Вошел отец Петр. Заговорил о покаянии, прощении, о покорности воле Божьей. Но, заметив, что Рылеев не слушает, кончил просто:

– Ну, что, Кондратий Федорович, может быть, еще что прикажете?

– Нет, что же еще? Кажется, все, отец Петр, – ответил Рылеев так же просто и улыбнулся, хотел пошутить: «А конфирмация-то не декорация!» Но, взглянув на Мысловского, увидел, что ему так стыдно и страшно, что пожалел его. Взял руку его и приложил к своему сердцу.

– Слышите, как бьется?

– Слышу.

– Ровно?

– Ровно.

Вынул из кармана платок и подал ему.

– Государю отдайте. Не забудете?

– Не забуду. А что сказать?

– Ничего. Он уж знает.

Это был платок, которым Николай утирал слезы Рылеева, когда он на допросе плакал у него, умиленный, «растерзанный» царской милостью.

Подушкин вышел и вернулся с таким видом, что Рылеев понял, что пора.

Встал, перекрестился на образ; перекрестил Трофимова, Подушкина и самого отца Петра, улыбаясь ему, как будто хотел сказать: «Да, теперь уж не ты – меня, а я – тебя». Крестил во все стороны, как бы друзей и врагов невидимых; казалось, делал это не сам, а кто-то приказывал ему и он только слушался. Движения были такие твердые, властные, что никто не удивился, все приняли как должное.

– Ну что ж, Егор Михайлович, я готов, – сказал, и все вышли из камеры.

Глава восьмая

Каховский остался верен себе до конца: «Я жил один – один умру».

Встречаясь в коридоре с товарищами, ни с кем не заговаривал, никому не подавал руки: продолжал считать всех «подлецами». Ожесточился, окаменел.

Дни и ночи проводил за чтением. Книги посылала ему плац-майорская дочка, Аделаида Егоровна. Окно его камеры выходило прямо на окна квартиры Подушкина. Старая девица влюбилась в Каховского. Сидя у окна, играла на гитаре и пела:

Он, сидя в башне за стенами,Лишен там, бедненький, всего.Жалеть бы стали вы и сами,Когда б увидели его!
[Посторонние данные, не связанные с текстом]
(* ===== verification/Vector.v ===== *)
(** * The dynamic array of [vector/vector.c]

    A vector is its allocated slot array, its size and its capacity.  Slots
    that were allocated but never written hold no value ([None]); reading one,
    or indexing outside the allocation, is [Undef].  The element callbacks are
    parameters acting on a user heap [S], so what they allocate and free is
    visible; [can_alloc n] says whether [malloc]/[realloc] of [n] bytes succeeds
    (the code does not check). *)

From S2P Require Import Prelude Callbacks.

Record vector := Vector {
  array : list (option Z);
  size : Z;
  capacity : Z;
}.

Definition set_array (v : vector) (a : list (option Z)) : vector := Vector a (size v) (capacity v).
Definition set_size (v : vector) (n : Z) : vector := Vector (array v) n (capacity v).

(** The two blocks a vector owns, as [vector_destroy] sees them: the object
    ([None] once it is freed), whether [this->array] is null, and whether the
    block it points or pointed to is allocated. *)
Record storage := Storage {
  this_block : option vector;
  array_null : bool;
  array_live : bool;
}.

(** [vector_create] allocates both; [vector_reserve] moves the array with
    [realloc], which leaves one allocated array block. *)
Definition allocated (v : vector) : storage := Storage (Some v) false true.

(** Both blocks given back. *)
Definition released : storage := Storage None true false.

Definition INITIAL_CAPACITY : Z := 8.
Definition GROWTH_FACTOR : Z := 2.

(** [v->array[i]] as an rvalue and as an lvalue. *)
Definition aget (v : vector) (i : Z) : outcome Z :=
  if (0 <=? i) && (i <? Z.of_nat (length (array v))) then
    match array v !! Z.to_nat i with Some (Some x) => Done x | _ => Undef end
  else Undef.

Definition aset (v : vector) (i x : Z) : outcome vector :=
  if (0 <=? i) && (i <? Z.of_nat (length (array v))) then
    Done (set_array v (<[Z.to_nat i := Some x]> (array v)))
  else Undef.

Fixpoint new_capacity_loop (fuel : nat) (new_capacity target : Z) : outcome Z :=
  match fuel with
  | O => OutOfFuel
  | S fuel =>
      if new_capacity <? target
      then new_capacity_loop fuel (u64 (new_capacity * GROWTH_FACTOR)) target
      else Done new_capacity
  end.

(** 65 rounds are enough: the capacity doubles from 1 and the loop runs at most
    64 times before the value reaches 2^63 ([get_new_capacity_total]). *)
Definition get_new_capacity (target : Z) : outcome Z := new_capacity_loop 65 1 target.

Section Callbacks.

Context {St : Type}.
Variable can_alloc : Z -> bool.
Variable copy_constructor : Z -> St -> outcome (Z * St).
Variable destructor : Z -> St -> outcome St.
Variable default_constructor : St -> outcome (Z * St).

(** [(void** )malloc(n)]: fresh slots, or the null pointer (no slot usable). *)
Definition alloc_slots (nbytes : Z) : list (option Z) :=
  if can_alloc nbytes then replicate (Z.to_nat (nbytes / 8)) None else [].

Definition realloc_slots (a : list (option Z)) (nbytes : Z) : list (option Z) :=
  if can_alloc nbytes then
    take (Z.to_nat (nbytes / 8)) a ++ replicate (Z.to_nat (nbytes / 8) - length a) None
  else [].

Definition vector_create : vector :=
  Vector (alloc_slots (u64 (8 * INITIAL_CAPACITY))) 0 INITIAL_CAPACITY.

(** Destroy the non-null elements from index [i] on, [k] of them to go. *)
Fixpoint vector_destroy_loop (k : nat) (i : Z) (v : vector) (s : St) : outcome (vector * St) :=
  match k with
  | O => Done (v, s)
  | S k =>
      let! x := aget v i in
      if x =? 0 then vector_destroy_loop k (i + 1) v s
      else
        let! s := destructor x s in
        let! v := aset v i 0 in
        vector_destroy_loop k (i + 1) v s
  end.

(** [free(this->array)]: nothing for the null pointer, undefined for a block that
    is not allocated; [this] itself is read, so it must still be allocated. *)
Definition free_array (st : storage) : outcome storage :=
  let! v := deref (this_block st) in
  if array_null st then Done st
  else if array_live st then Done (Storage (Some v) false false) else Undef.

Definition null_array (st : storage) : outcome storage :=
  let! v := deref (this_block st) in
  Done (Storage (Some (set_array v [])) true (array_live st)).

Definition free_this (st : storage) : outcome storage :=
  let! _ := deref (this_block st) in
  Done (Storage None (array_null st) (array_live st)).

Definition vector_destroy (st : storage) (s : St) : outcome (storage * St) :=
  let! v := deref (this_block st) in
  let! (v, s) := vector_destroy_loop (Z.to_nat (size v)) 0 v s in
  let! st := free_array (Storage (Some v) (array_null st) (array_live st)) in
  let! st := null_array st in
  let! st := free_this st in
  Done (st, s).

(** Pointers into the array are returned as indices. *)
Definition vector_begin (v : vector) : outcome Z :=
  let! _ := c_assert (negb (size v =? 0)) in Done 0.

Definition vector_end (v : vector) : Z := size v.

Definition vector_size (v : vector) : Z := size v.

Definition vector_capacity (v : vector) : Z := capacity v.

Definition vector_empty (v : vector) : bool := size v =? 0.

Definition vector_reserve (v : vector) (n : Z) : outcome vector :=
  if capacity v <? n then
    let! c := get_new_capacity n in
    Done (Vector (realloc_slots (array v) (u64 (c * 8))) (size v) c)
  else Done v.

Fixpoint destroy_range (k : nat) (i : Z) (v : vector) (s : St) : outcome St :=
  match k with
  | O => Done s
  | S k =>
      let! x := aget v i in
      let! s := destructor x s in
      destroy_range k (i + 1) v s
  end.

Fixpoint default_range (k : nat) (i : Z) (v : vector) (s : St) : outcome (vector * St) :=
  match k with
  | O => Done (v, s)
  | S k =>
      let! (x, s) := default_constructor s in
      let! v := aset v i x in
      default_range k (i + 1) v s
  end.

Definition vector_resize (v : vector) (n : Z) (s : St) : outcome (vector * St) :=
  if n <? size v then
    let! s := destroy_range (Z.to_nat (size v - n)) n v s in
    Done (set_size v n, s)
  else if n <=? capacity v then
    let! (v, s) := default_range (Z.to_nat (n - size v)) (size v) v s in
    Done (set_size v n, s)
  else
    let! v := vector_reserve v n in
    let! (v, s) := default_range (Z.to_nat (n - size v)) (size v) v s in
    Done (set_size v n, s).

Definition vector_at (v : vector) (position : Z) : outcome Z :=
  let! _ := c_assert (position <? size v) in Done position.

Definition vector_set (v : vector) (position element : Z) (s : St) : outcome (vector * St) :=
  let! _ := c_assert (position <? size v) in
  let! x := aget v position in
  let! s := destructor x s in
  let! (y, s) := copy_constructor element s in
  let! v := aset v position y in
  Done (v, s).

Definition vector_get (v : vector) (position : Z) : outcome Z :=
  let! _ := c_assert (position <? size v) in aget v position.

Definition vector_front (v : vector) : outcome Z :=
  let! _ := c_assert (negb (size v =? 0)) in Done 0.

Definition vector_back (v : vector) : outcome Z :=
  let! _ := c_assert (negb (size v =? 0)) in Done (size v - 1).

Definition vector_push_back (v : vector) (element : Z) (s : St) : outcome (vector * St) :=
  let v := set_size v (u64 (size v + 1)) in
  let! v := if capacity v <? size v then vector_reserve v (size v) else Done v in
  let! (y, s) := copy_constructor element s in
  let! v := aset v (u64 (size v - 1)) y in
  Done (v, s).

Definition vector_pop_back (v : vector) (s : St) : outcome (vector * St) :=
  let! _ := c_assert (negb (size v =? 0)) in
  let! x := aget v (size v - 1) in
  let! s := destructor x s in
  Done (set_size v (u64 (size v - 1)), s).

(** [for (size_t i = old_size - 1; i >= position; --i)]: the index is unsigned. *)
Fixpoint insert_shift (fuel : nat) (i position : Z) (v : vector) (s : St) : outcome (vector * St) :=
  match fuel with
  | O => OutOfFuel
  | S fuel =>
      if position <=? i then
        let! x := aget v i in
        let! (y, s) := copy_constructor x s in
        let! v := aset v (u64 (i + 1)) y in
        let! x := aget v i in
        let! s := destructor x s in
        insert_shift fuel (u64 (i - 1)) position v s
      else Done (v, s)
  end.

Definition vector_insert (v : vector) (position element : Z) (s : St) : outcome (vector * St) :=
  let! _ := c_assert (position <=? size v) in
  let old_size := size v in
  let v := set_size v (u64 (size v + 1)) in
  let! v := if capacity v <? size v then vector_reserve v (size v) else Done v in
  let! (v, s) := insert_shift (S (S (Z.to_nat old_size))) (u64 (old_size - 1)) position v s in
  let! (y, s) := copy_constructor element s in
  let! v := aset v position y in
  Done (v, s).

Fixpoint erase_shift (k : nat) (i : Z) (v : vector) (s : St) : outcome (vector * St) :=
  match k with
  | O => Done (v, s)
  | S k =>
      let! x := aget v i in
      let! s := destructor x s in
      let! x := aget v (u64 (i + 1)) in
      let! (y, s) := copy_constructor x s in
      let! v := aset v i y in
      erase_shift k (i + 1) v s
  end.

Definition vector_erase (v : vector) (position : Z) (s : St) : outcome (vector * St) :=
  let! _ := c_assert (position <? vector_size v) in
  let old_size := size v in
  let v := set_size v (u64 (size v - 1)) in
  let! (v, s) := erase_shift (Z.to_nat (old_size - 1 - position)) position v s in
  let! x := aget v (size v) in
  let! s := destructor x s in
  Done (v, s).

Fixpoint vector_clear_loop (k : nat) (i : Z) (v : vector) (s : St) : outcome (vector * St) :=
  match k with
  | O => Done (v, s)
  | S k =>
      let! x := aget v i in
      let! s := destructor x s in
      let! v := aset v i 0 in
      vector_clear_loop k (i + 1) v s
  end.

Definition vector_clear (v : vector) (s : St) : outcome (vector * St) :=
  let! (v, s) := vector_clear_loop (Z.to_nat (size v)) 0 v s in
  Done (set_size v 0, s).

End Callbacks.

(** ** Vectors with their callbacks

    [vector_create] stores the three callbacks in the object (the shallow ones
    in place of null pointers); the typed constructors only choose them. *)

Record callbacks (St : Type) := Callbacks {
  cb_copy : Z -> St -> outcome (Z * St);
  cb_destroy : Z -> St -> outcome St;
  cb_default : St -> outcome (Z * St);
}.
Arguments Callbacks {St}.
Arguments cb_copy {St}.
Arguments cb_destroy {St}.
Arguments cb_default {St}.

Definition vector_create_with {St} (can_alloc : Z -> bool)
    (copy : option (Z -> St -> outcome (Z * St))) (destroy : option (Z -> St -> outcome St))
    (default : option (St -> outcome (Z * St))) : callbacks St * vector :=
  (Callbacks
     (match copy with Some f => f | None => shallow_copy_constructor end)
     (match destroy with Some f => f | None => shallow_destructor end)
     (match default with Some f => f | None => shallow_default_constructor end),
   vector_create can_alloc).

Definition shallow_vector_create {St} (can_alloc : Z -> bool) : callbacks St * vector :=
  vector_create_with can_alloc (Some shallow_copy_constructor) (Some shallow_destructor)
    (Some shallow_default_constructor).

Section Typed.
Variable can_alloc : Z -> bool.
Variable alloc : objects -> Z -> Z.

Definition string_vector_create : callbacks objects * vector :=
  vector_create_with can_alloc (Some (string_copy_constructor alloc)) (Some string_destructor)
    (Some (string_default_constructor alloc)).

Definition char_vector_create : callbacks objects * vector :=
  vector_create_with can_alloc (Some (char_copy_constructor alloc)) (Some char_destructor)
    (Some (char_default_constructor alloc)).

Definition double_vector_create : callbacks objects * vector :=
  vector_create_with can_alloc (Some (double_copy_constructor alloc)) (Some double_destructor)
    (Some (double_default_constructor alloc)).

Definition float_vector_create : callbacks objects * vector :=
  vector_create_with can_alloc (Some (float_copy_constructor alloc)) (Some float_destructor)
    (Some (float_default_constructor alloc)).

Definition int_vector_create : callbacks objects * vector :=
  vector_create_with can_alloc (Some (int_copy_constructor alloc)) (Some int_destructor)
    (Some (int_default_constructor alloc)).

Definition long_vector_create : callbacks objects * vector :=
  vector_create_with can_alloc (Some (long_copy_constructor alloc)) (Some long_destructor)
    (Some (long_default_constructor alloc)).

Definition short_vector_create : callbacks objects * vector :=
  vector_create_with can_alloc (Some (short_copy_constructor alloc)) (Some short_destructor)
    (Some (short_default_constructor alloc)).

Definition unsigned_char_vector_create : callbacks objects * vector :=
  vector_create_with can_alloc (Some (unsigned_char_copy_constructor alloc)) (Some unsigned_char_destructor)
    (Some (unsigned_char_default_constructor alloc)).

Definition unsigned_int_vector_create : callbacks objects * vector :=
  vector_create_with can_alloc (Some (unsigned_int_copy_constructor alloc)) (Some unsigned_int_destructor)
    (Some (unsigned_int_default_constructor alloc)).

Definition unsigned_long_vector_create : callbacks objects * vector :=
  vector_create_with can_alloc (Some (unsigned_long_copy_constructor alloc)) (Some unsigned_long_destructor)
    (Some (unsigned_long_default_constructor alloc)).

Definition unsigned_short_vector_create : callbacks objects * vector :=
  vector_create_with can_alloc (Some (unsigned_short_copy_constructor alloc)) (Some unsigned_short_destructor)
    (Some (unsigned_short_default_constructor alloc)).

End Typed.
Каховский имел сердце неясное, а глаза близорукие: лица ее не видел, – видел только платья всех цветов радуги – голубые, зеленые, желтые, розовые. Она казалась ему прекрасной, как Дон Кихоту – Дульсинея.

На книги набросился с жадностью. Особенно полюбил «Божественную комедию». Путешествовал в чужих краях, бывал в Италии и немного понимал по-итальянски.

Фарината и Капан ей приводили его в восхищение. «Quel magnanimo, сей великодушный» – Фарината дельи Уберти мучается в шестом круге ада, на огненном кладбище эпикурейцев-безбожников. Когда подходят к нему Данте с Вергилием, он приподнимается из огненной могилы, -

До пояса, с челом таким надменным,Как будто ад имел в большом презреньи.

А исполин Капаней, один из семи вождей, осаждавших Фивы, низринутый в ад за богохульство громами Зевеса, подобно древним титанам, – лежит, голый, на голой земле, под вечным ливнем огненным.

Кто сей великий,Что, скорчившись, лежит с таким презреньем,Что мнится, огнь его не опаляет? —

спрашивает Данте Вергилия, а Капаней кричит ему в ответ:

Quai fui vivo, tal son morto!Каков живой, таков и мертвый!Да разразит меня Зевес громами,Не дам ему я насладиться мщеньем!